Data strategy = governance, quality, integration, retention, analytics — all coordinated.
Components:
1. Data ownership.
Per object / domain: who owns the data? Data Steward role per domain.
2. Master Data Management.
- Single canonical version per entity (Customer, Product, Employee).
- Salesforce as MDM, or external MDM tool.
- Cross-system reconciliation.
3. Data quality.
- Validation rules.
- Duplicate management.
- Cleansing schedule.
- Quality dashboards / scorecards.
4. Data lifecycle.
- Retention per data type.
- Archive strategy (Big Object / external).

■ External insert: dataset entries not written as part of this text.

(* ===== verification/PyVal.v ===== *)
(** * Dynamically typed Python values

    The values a JSON document can hold ([None], [bool], [int], [float],
    [str], [list], [dict]), as the checkpoint code receives and inspects them:
    dictionary access, exact type tests, canonical decimal strings, and what
    [json.loads(json.dumps(v))] does to dictionary keys. *)

From Stdlib Require Import PrimFloat Ascii String.
From S2P Require Import Prelude PyFloat.

#[local] Open Scope Z_scope.
#[local] Open Scope py_scope.

Inductive pyval : Type :=
| VNone
| VBool (b : bool)
| VInt (z : Z)
| VFloat (f : float)
| VStr (s : string)
| VList (l : list pyval)
| VDict (d : list (pyval * pyval)).

(** The entries of a [dict], in insertion order. *)
Definition pydict := list (pyval * pyval).

(** [d.get(k)] for a string key. *)
Fixpoint dict_get (d : pydict) (k : string) : option pyval :=
  match d with
  | [] => None
  | (VStr k', v) :: d' => if decide (k' = k) then Some v else dict_get d' k
  | _ :: d' => dict_get d' k
  end.

(** [d[k]] *)
Definition dict_item (d : pydict) (k : string) : res pyval :=
  match dict_get d k with Some v => Ok v | None => Raise (KeyError k) end.

(** [isinstance(v, dict)] and [isinstance(v, list)] *)
Definition as_dict (v : pyval) : option pydict :=
  match v with VDict d => Some d | _ => None end.
Definition as_list (v : pyval) : option (list pyval) :=
  match v with VList l => Some l | _ => None end.
(** [type(v) is int] ([bool] is another type). *)
Definition as_int (v : pyval) : option Z :=
  match v with VInt z => Some z | _ => None end.
Definition as_bool (v : pyval) : option bool :=
  match v with VBool b => Some b | _ => None end.

(** A required field of a given shape: [ValueError msg] when it has another. *)
Definition expect {A} (o : option A) (msg : string) : res A :=
  match o with Some a => Ok a | None => Raise (ValueError msg) end.

(** ** Decimal strings *)

Definition digit_char (d : Z) : ascii := ascii_of_nat (Z.to_nat d + 48).

(** The digits of a positive integer, most significant first, in front of
    [acc]; a number has at most [log2 n + 1] digits. *)
Fixpoint digits_of (fuel : nat) (n : Z) (acc : string) : string :=
  match fuel with
  | O => acc
  | S fuel =>
      let acc := String (digit_char (n mod 10)) acc in
      if n <? 10 then acc else digits_of fuel (n / 10) acc
  end.

(** [str(n)] *)
Definition str_of_Z (n : Z) : string :=
  let s := digits_of (Z.to_nat (Z.log2 (Z.abs n)) + 1) (Z.abs n) "" in
  if n <? 0 then String "-"%char s else s.

Definition char_digit (a : ascii) : option Z :=
  let d := Z.of_nat (nat_of_ascii a) - 48 in
  if (0 <=? d) && (d <=? 9) then Some d else None.

Fixpoint parse_digits (s : string) (acc : Z) : option Z :=
  match s with
  | EmptyString => Some acc
  | String a s' =>
      match char_digit a with
      | Some d => parse_digits s' (10 * acc + d)
      | None => None
      end
  end.

(** [int(k)] followed by the test [str(ik) == k]: only canonical decimals
    pass (the other forms [int] accepts differ from their [str]). *)
Definition canonical_int (k : string) : option Z :=
  let r := match k with
           | String "-"%char s => option_map Z.opp (parse_digits s 0)
           | _ => parse_digits k 0
           end in
  match r with
  | Some z => if decide (str_of_Z z = k) then Some z else None
  | None => None
  end.

Lemma char_digit_char d : 0 ≤ d ≤ 9 → char_digit (digit_char d) = Some d.
Proof.
  intros Hd. unfold char_digit, digit_char.
  rewrite nat_ascii_embedding by lia.
  replace (Z.of_nat (Z.to_nat d + 48) - 48) with d by lia.
  destruct (Z.leb_spec 0 d), (Z.leb_spec d 9); simpl; done || lia.
Qed.

(** Parsing the digits of [n] in front of [acc] continues with the value of
    [n]. *)
Lemma parse_digits_of fuel n acc a :
  0 ≤ n < 2 ^ Z.of_nat fuel → (0 < fuel)%nat →
  ∃ k, 0 ≤ k ∧ parse_digits (digits_of fuel n acc) a =
    parse_digits acc (a * 10 ^ k + n).
Proof.
  revert n acc a. induction fuel as [|fuel IH]; intros n acc a Hn Hf; [lia|].
  cbn [digits_of]. pose proof (Z.mod_pos_bound n 10 ltac:(lia)) as Hm.
  pose proof (Z.div_mod n 10 ltac:(lia)) as Hd.
  destruct (Z.ltb_spec n 10) as [Hlt|Hge].
  - exists 1. split; [lia|]. cbn [parse_digits]. rewrite char_digit_char by lia.
    rewrite Z.mod_small by lia. f_equal. lia.
  - rewrite Nat2Z.inj_succ, Z.pow_succ_r in Hn by lia.
    destruct fuel as [|fuel']; [simpl in Hn; lia|].
    destruct (IH (n / 10) (String (digit_char (n mod 10)) acc) a) as (k & Hk & ->);
      [split; [apply Z.div_pos; lia|apply Z.div_lt_upper_bound; lia]|lia|].
    exists (k + 1). split; [lia|]. cbn [parse_digits].
    rewrite char_digit_char by lia. f_equal.
    rewrite Z.pow_add_r by lia. lia.
Qed.

Lemma parse_str_abs n :
  parse_digits (digits_of (Z.to_nat (Z.log2 (Z.abs n)) + 1) (Z.abs n) "") 0 =
  Some (Z.abs n).
Proof.
  destruct (parse_digits_of (Z.to_nat (Z.log2 (Z.abs n)) + 1) (Z.abs n) "" 0)
    as (k & _ & ->); [|lia|simpl; f_equal; lia].
  split; [lia|]. pose proof (Z.log2_nonneg (Z.abs n)).
  replace (Z.of_nat (Z.to_nat (Z.log2 (Z.abs n)) + 1)) with (Z.log2 (Z.abs n) + 1) by lia.
  destruct (Z.eq_dec n 0) as [->|]; [done|].
  pose proof (Z.log2_spec (Z.abs n) ltac:(lia)). lia.
Qed.

(** The first character of a printed natural number is a digit. *)
Lemma digits_of_head fuel n acc :
  0 ≤ n → (0 < fuel)%nat →
  ∃ d s, 0 ≤ d ≤ 9 ∧ digits_of fuel n acc = String (digit_char d) s.
Proof.
  revert n acc. induction fuel as [|fuel IH]; intros n acc Hn Hf; [lia|].
  cbn [digits_of]. pose proof (Z.mod_pos_bound n 10 ltac:(lia)).
  destruct (n <? 10); [exists (n mod 10), acc; split; [lia|done]|].
  destruct fuel as [|fuel'].
  - exists (n mod 10), acc. split; [lia|done].
  - apply IH; [apply Z.div_pos; lia|lia].
Qed.

Lemma digit_char_not_minus d : 0 ≤ d ≤ 9 → digit_char d ≠ "-"%char.
Proof.
  intros Hd E. pose proof (char_digit_char d Hd) as H. by rewrite E in H.
Qed.

(** [int(str(n)) == n], and the string is canonical. *)
Lemma canonical_int_str n : canonical_int (str_of_Z n) = Some n.
Proof.
  unfold canonical_int. 
  assert (match str_of_Z n with
          | String "-"%char s => option_map Z.opp (parse_digits s 0)
          | _ => parse_digits (str_of_Z n) 0
          end = Some n) as ->; [|by rewrite decide_True].
  pose proof (parse_str_abs n) as Hp. unfold str_of_Z.
  destruct (Z.ltb_spec n 0) as [Hn|Hn].
  - rewrite Hp. simpl. f_equal. lia.
  - destruct (digits_of_head (Z.to_nat (Z.log2 (Z.abs n)) + 1) (Z.abs n) "")
      as (d & s & Hd & E); [lia|lia|]. rewrite E in *.
    apply digit_char_not_minus in Hd.
    destruct (digit_char d) as [[] [] [] [] [] [] [] []]; 
      try (rewrite Hp; f_equal; lia). done.
Qed.

(** ** JSON *)

(** [json.dumps] writes an [int] key as its decimal string; the other values
    of a checkpoint survive the round trip through text unchanged. *)
Fixpoint json_roundtrip (v : pyval) : pyval :=
  match v with
  | VList l => VList (map json_roundtrip l)
  | VDict d =>
      VDict (map (λ kv, (match kv.1 with VInt z => VStr (str_of_Z z) | k => k end,
                         json_roundtrip kv.2)) d)
  | v => v
  end.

- Deletion / anonymisation workflows.
- Compliance with regulations.
5. Data integration.
- System-of-record per object.
- Sync patterns.
- Conflict resolution.
- Audit trail.
6. Data classification.
- Sensitivity levels.
- Compliance categories.
- Drives encryption / sharing decisions.
7. Analytics architecture.
- Operational reporting in Salesforce.
- Cross-system in warehouse + BI.
- Real-time vs batch.
- AI / ML inputs.
8. Data governance.
- Council with data stewards.
- Standards documentation.
- Change request process for schema.
- Data quality reviews.
9. Talent.
- Data engineers for warehouse.
- Data architects for strategy.
- Salesforce admins for org-level.
Architectural artefacts:
- Data dictionary — every metric / field defined.
- Lineage diagram — where data flows.
- Data model diagrams — structures.
- Quality scorecard — metrics.
- Retention matrix — what's kept how long.
Common pitfalls:
- No ownership — data drifts without accountability.
- Quality unmeasured — can't improve what you don't measure.
- No retention policy — data accumulates indefinitely.
- Operational and analytical mixed — Salesforce trying to do both poorly.
- Manual reconciliation — should be automated.
Senior insight: data strategy is foundational architecture. Without it, every project is fighting symptoms. With it, projects build on a strong base.
Treat data strategy as a separate workstream, not a sub-component of any project.